(* ===== verification/Ambiguous.v ===== *)
(** * Distributed lab: the ambiguous result

    A remote call has a third outcome: the caller does not know.  [Demo] models
    src/04-distributed/01-partial-failure-and-the-ambiguous-result/python/ambiguous_result.py:
    the ledger server of five faults, [classify], and a phase of the client with or
    without retries of ambiguous errors.  [Service] models the same experiment as
    two services, docker/services/app/payments1.py and ledger.py, with the queries
    of sql/topic1_reconcile.sql.

    The HTTP client is a library the sources call: what it makes of each way a
    server can behave is the interface [Transport], with its documented behaviour
    as laws.  In [Service] the network is an adversary that picks a [fate] for each
    attempt, and only two laws bind it. *)

From Stdlib Require Import ZArith Lia Ascii.
From stdpp Require Import base option list numbers strings sets.
From S2P Require Import Prelude PyText.

Open Scope Z_scope.

(** ** Definitions *)

(** The exceptions of httpx the code names, and any other. *)
Inductive error : Type :=
| PoolTimeout | ConnectError | ConnectTimeout | ReadTimeout | WriteTimeout
| RemoteProtocolError | ReadError
| OtherError (name : string).

#[export] Instance error_eq_dec : EqDecision error.
Proof. solve_decision. Defined.

(** [type(exc).__name__]. *)
Definition class_name (e : error) : string :=
  match e with
  | PoolTimeout => "PoolTimeout"
  | ConnectError => "ConnectError"
  | ConnectTimeout => "ConnectTimeout"
  | ReadTimeout => "ReadTimeout"
  | WriteTimeout => "WriteTimeout"
  | RemoteProtocolError => "RemoteProtocolError"
  | ReadError => "ReadError"
  | OtherError n => n
  end.

(** What a call of the client ends in. *)
Inductive answer : Type := Response (status : Z) | Raised (e : error).

(** [s.split(sep, max)] for a separator of one character. *)
Fixpoint partition (sep : ascii) (s : string) : option (string * string) :=
  match s with
  | EmptyString => None
  | String c s' =>
      if Ascii.eqb c sep then Some (EmptyString, s')
      else match partition sep s' with
           | Some (a, b) => Some (String c a, b)
           | None => None
           end
  end.

Fixpoint split (sep : ascii) (max : nat) (s : string) : list string :=
  match max with
  | O => [s]
  | S m => match partition sep s with None => [s] | Some (a, b) => a :: split sep m b end
  end.

Definition quote : string := String "034" EmptyString.
Definition crlf : string := String "013" (String "010" EmptyString).

Module Demo.

(** *** The ledger and its server *)

Definition commit (charge_id : string) (rows : list string) : list string := rows ++ [charge_id].

(** What the server does with a connection: reply, reply after [SLOW_RESPONSE],
    hold it open, reset it, or close it without a byte. *)
Inductive behaviour : Type :=
| Replies (bytes : string)
| RepliesLate (bytes : string)
| Holds
| Resets
| Closes.

Definition _reply (charge_id status : string) : string :=
  let body := "{" +:+ quote +:+ "charge_id" +:+ quote +:+ ":" +:+ quote +:+ charge_id +:+ quote +:+ "}" in
  "HTTP/1.1 " +:+ status +:+ crlf
  +:+ "Content-Type: application/json" +:+ crlf
  +:+ "Content-Length: " +:+ str_Z (Z.of_nat (String.length body)) +:+ crlf
  +:+ "Connection: close" +:+ crlf +:+ crlf
  +:+ body.

(** [request] is what [conn.recv] returned.  A request that does not unpack raises;
    the exception is swallowed and the connection closed, as for an empty one. *)
Definition _serve (request : string) (rows : list string) : list string * behaviour :=
  match split " " 2 request with
  | _ :: path :: _ =>
      match split "/" 3 path with
      | [_; _; mode; charge_id] =>
          if (mode =? "ok")%string then (commit charge_id rows, Replies (_reply charge_id "200 OK"))
          else if (mode =? "slow")%string
               then (commit charge_id rows, RepliesLate (_reply charge_id "200 OK"))
          else if (mode =? "hang")%string then (commit charge_id rows, Holds)
          else if (mode =? "reset")%string then (commit charge_id rows, Resets)
          else if (mode =? "crash_after_commit")%string then (commit charge_id rows, Closes)
          else (rows, Replies (_reply charge_id "400 Bad Request"))
      | _ => (rows, Closes)
      end
  | _ => (rows, Closes)
  end.

(** *** The client *)

Inductive verdict : Type := SUCCESS | SAFE | AMBIGUOUS.

#[export] Instance verdict_eq_dec : EqDecision verdict.
Proof. solve_decision. Defined.

Definition SAFE_TO_RETRY : list error := [ConnectError; ConnectTimeout].
Definition AMBIGUOUS_ERRORS : list error :=
  [ReadTimeout; WriteTimeout; RemoteProtocolError; ReadError; PoolTimeout].

Definition classify (e : error) : verdict * string :=
  if bool_decide (e = PoolTimeout) then (SAFE, "PoolTimeout"%string)
  else if bool_decide (e ∈ SAFE_TO_RETRY) then (SAFE, class_name e)
  else if bool_decide (e ∈ AMBIGUOUS_ERRORS) then (AMBIGUOUS, class_name e)
  else (AMBIGUOUS, class_name e).

Definition attempt (a : answer) : verdict * string :=
  match a with
  | Response code => (SUCCESS, str_Z code)
  | Raised e => classify e
  end.

Definition MODES : list string :=
  ["ok"; "slow"; "hang"; "reset"; "crash_after_commit"; "refused"]%string.

(** A path that goes over the wire as it is. *)
Definition plain (s : string) : Prop := all_chars (fun c => c <> " "%char) s.

(** The client library and the network between them and the server: the bytes a
    GET of a path arrives as, and what the caller sees of each behaviour. *)
Class Transport : Type := {
  wire : string -> string;
  sees : behaviour -> answer;
  nobody_listens : answer;
  wire_get : forall path, plain path -> exists rest, wire path = "GET " +:+ path +:+ " " +:+ rest;
  sees_reply : forall id, sees (Replies (_reply id "200 OK")) = Response 200;
  sees_late : forall bytes, sees (RepliesLate bytes) = Raised ReadTimeout;
  sees_silence : sees Holds = Raised ReadTimeout;
  sees_reset : sees Resets = Raised ReadError \/ sees Resets = Raised RemoteProtocolError;
  sees_close : sees Closes = Raised RemoteProtocolError \/ sees Closes = Raised ReadError;
  sees_refused : nobody_listens = Raised ConnectError;
}.

Section Client.
Context `{Transport} (REQUESTS_PER_MODE MAX_ATTEMPTS : nat) (retry_ambiguous : bool).

(** One GET, on the server's port or on the closed one. *)
Definition get_charge (mode charge_id : string) (rows : list string) : list string * answer :=
  if (mode =? "refused")%string then (rows, nobody_listens)
  else let '(rows', b) := _serve (wire ("/charge/" +:+ mode +:+ "/" +:+ charge_id)) rows in
       (rows', sees b).

(** [for _ in range(MAX_ATTEMPTS)]: the last verdict, the attempts made. *)
Fixpoint tries (n : nat) (mode charge_id : string) (last : option (verdict * string))
    (attempts : nat) (rows : list string) : option (verdict * string) * nat * list string :=
  match n with
  | O => (last, attempts, rows)
  | S n' =>
      let '(rows', a) := get_charge mode charge_id rows in
      let '(v, label) := attempt a in
      match v with
      | SUCCESS => (Some (v, label), S attempts, rows')
      | SAFE => tries n' mode charge_id (Some (v, label)) (S attempts) rows'
      | AMBIGUOUS =>
          if retry_ambiguous then tries n' mode charge_id (Some (v, label)) (S attempts) rows'
          else (Some (v, label), S attempts, rows')
      end
  end.

Definition charge_id_of (name mode : string) (i : nat) : string :=
  String.substring 0 2 name +:+ "-" +:+ mode +:+ "-" +:+ str_Z (Z.of_nat i).

(** The requests of one mode: the final verdicts, the attempts, the ledger. *)
Fixpoint mode_pass (idx : list nat) (name mode : string) (verdicts : list (verdict * string))
    (attempts : nat) (rows : list string) : list (verdict * string) * nat * list string :=
  match idx with
  | [] => (verdicts, attempts, rows)
  | i :: idx' =>
      let '(last, attempts', rows') := tries MAX_ATTEMPTS mode (charge_id_of name mode i) None attempts rows in
      mode_pass idx' name mode (verdicts ++ option_list last) attempts' rows'
  end.

Fixpoint modes_pass (modes : list string) (name : string) (rows : list string) :
    list (list (verdict * string) * nat) * list string :=
  match modes with
  | [] => ([], rows)
  | mode :: modes' =>
      let '(verdicts, attempts, rows') := mode_pass (seq 0 REQUESTS_PER_MODE) name mode [] 0 rows in
      let '(rest, rows'') := modes_pass modes' name rows' in
      ((verdicts, attempts) :: rest, rows'')
  end.

(** [sum(n - 1 for n in Counter(rows).values() if n > 1)]. *)
Definition count (k : string) (rows : list string) : nat := length (List.filter (String.eqb k) rows).
Definition duplicates (rows : list string) : nat :=
  sum_list ((fun k => count k rows - 1)%nat <$> remove_dups rows).

Definition is_ambiguous (v : verdict * string) : bool :=
  match v.1 with AMBIGUOUS => true | _ => false end.

(** [run_phase]: the duplicates, the unresolved, the rows, and the ledger after. *)
Definition run_phase (name : string) (ledger : list string) : (nat * nat * nat) * list string :=
  let '(per_mode, ledger') := modes_pass MODES name ledger in
  let rows := drop (length ledger) ledger' in
  ((duplicates rows,
    sum_list ((fun r => length (List.filter is_ambiguous r.1)) <$> per_mode),
    length rows), ledger').
End Client.
End Demo.

(** ** Lemmas *)

Lemma all_chars_app (p : ascii -> Prop) (s t : string) :
  all_chars p s -> all_chars p t -> all_chars p (s +:+ t).
Proof. induction s as [|c s IH]; simpl; [done|]. intros [Hc Hs] Ht. split; [done|by apply IH]. Qed.

Lemma partition_app (sep : ascii) (a b : string) :
  all_chars (fun c => c <> sep) a -> partition sep (a +:+ String sep b) = Some (a, b).
Proof.
  induction a as [|c a IH]; simpl; [by rewrite Ascii.eqb_refl|]. intros [Hc Ha].
  destruct (Ascii.eqb_spec c sep); [done|]. by rewrite (IH Ha).
Qed.

Lemma split_app (sep : ascii) (m : nat) (a b : string) :
  all_chars (fun c => c <> sep) a -> split sep (S m) (a +:+ String sep b) = a :: split sep m b.
Proof. intros Ha. cbn [split]. by rewrite partition_app. Qed.

Lemma str_append_inj (a b c : string) : a +:+ b = a +:+ c -> b = c.
Proof. induction a as [|x a IH]; [done|]. simpl. intros [= H]. by apply IH. Qed.

Lemma str_Z_inj (x y : Z) : str_Z x = str_Z y -> x = y.
Proof. intros H. apply (f_equal parse_int) in H. rewrite !parse_int_str in H. by injection H. Qed.

Module DemoFacts.
Import Demo.

(** One goal per mode. *)
Ltac each_mode H :=
  unfold MODES in H; repeat apply elem_of_cons in H as [->|H]; try (by apply elem_of_nil in H).

Lemma plain_str_nat (i : nat) : plain (str_Z (Z.of_nat i)).
Proof.
  unfold plain, str_Z. destruct (Z.ltb_spec (Z.of_nat i) 0); [lia|].
  eapply all_chars_impl; [|apply pretty_digits]. simpl. intros c Hc ->.
  apply digit_range in Hc. by vm_compute in Hc; destruct Hc.
Qed.

Lemma plain_charge_id (name mode : string) (i : nat) :
  plain (String.substring 0 2 name) -> mode ∈ MODES -> plain (charge_id_of name mode i).
Proof.
  intros Hn Hm. unfold charge_id_of. repeat apply all_chars_app; [exact Hn|by simpl|..|by simpl|apply plain_str_nat].
  each_mode Hm; by simpl.
Qed.

(** Different requests of a phase have different charge ids. *)
Lemma charge_id_inj (name m m' : string) (i i' : nat) :
  m ∈ MODES -> m' ∈ MODES -> charge_id_of name m i = charge_id_of name m' i' -> m = m' /\ i = i'.
Proof.
  intros Hm Hm' H. unfold charge_id_of in H. apply str_append_inj, (str_append_inj "-") in H.
  each_mode Hm; each_mode Hm'; try done; apply str_append_inj, (str_append_inj "-"), str_Z_inj in H;
    (split; [done|lia]).
Qed.

(** *** Duplicates *)

Lemma sum_bump (f g : string -> nat) (x : string) (ks : list string) :
  NoDup ks -> x ∈ ks -> f x = S (g x) -> (forall k, k <> x -> f k = g k) ->
  sum_list (f <$> ks) = S (sum_list (g <$> ks)).
Proof.
  intros Hnd Hin Hx Hother. induction Hnd as [|k ks Hk Hnd IH]; [by apply elem_of_nil in Hin|].
  csimpl. apply elem_of_cons in Hin as [<-|Hin].
  - rewrite Hx. assert (f <$> ks = g <$> ks) as ->; [|lia].
    apply list_fmap_ext. intros j y Hy. apply Hother. intros ->. by apply list_elem_of_lookup_2 in Hy.
  - rewrite (IH Hin), Hother; [lia|]. intros ->. done.
Qed.

Lemma count_pos (x : string) (l : list string) : x ∈ l -> (1 <= count x l)%nat.
Proof.
  unfold count. induction l as [|y l IH]; [by intros ?%elem_of_nil|]. intros H. simpl.
  apply elem_of_cons in H as [->|H]; [rewrite String.eqb_refl; simpl; lia|].
  specialize (IH H). destruct (x =? y)%string; simpl; lia.
Qed.

Lemma count_zero (x : string) (l : list string) : x ∉ l -> count x l = 0%nat.
Proof.
  unfold count. induction l as [|y l IH]; [done|]. intros H. apply not_elem_of_cons in H as [Hxy H].
  simpl. apply String.eqb_neq in Hxy. rewrite Hxy. by apply IH.
Qed.

Lemma count_cons (x k : string) (l : list string) :
  count k (x :: l) = (count k l + if (k =? x)%string then 1 else 0)%nat.
Proof. unfold count. simpl. destruct (k =? x)%string; simpl; lia. Qed.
··········
● Exercise directions
Return all lines in the data that include the word "export".

● Solution to this task
#[export] Instance error_eq_dec : EqDecision error.
#[export] Instance verdict_eq_dec : EqDecision verdict.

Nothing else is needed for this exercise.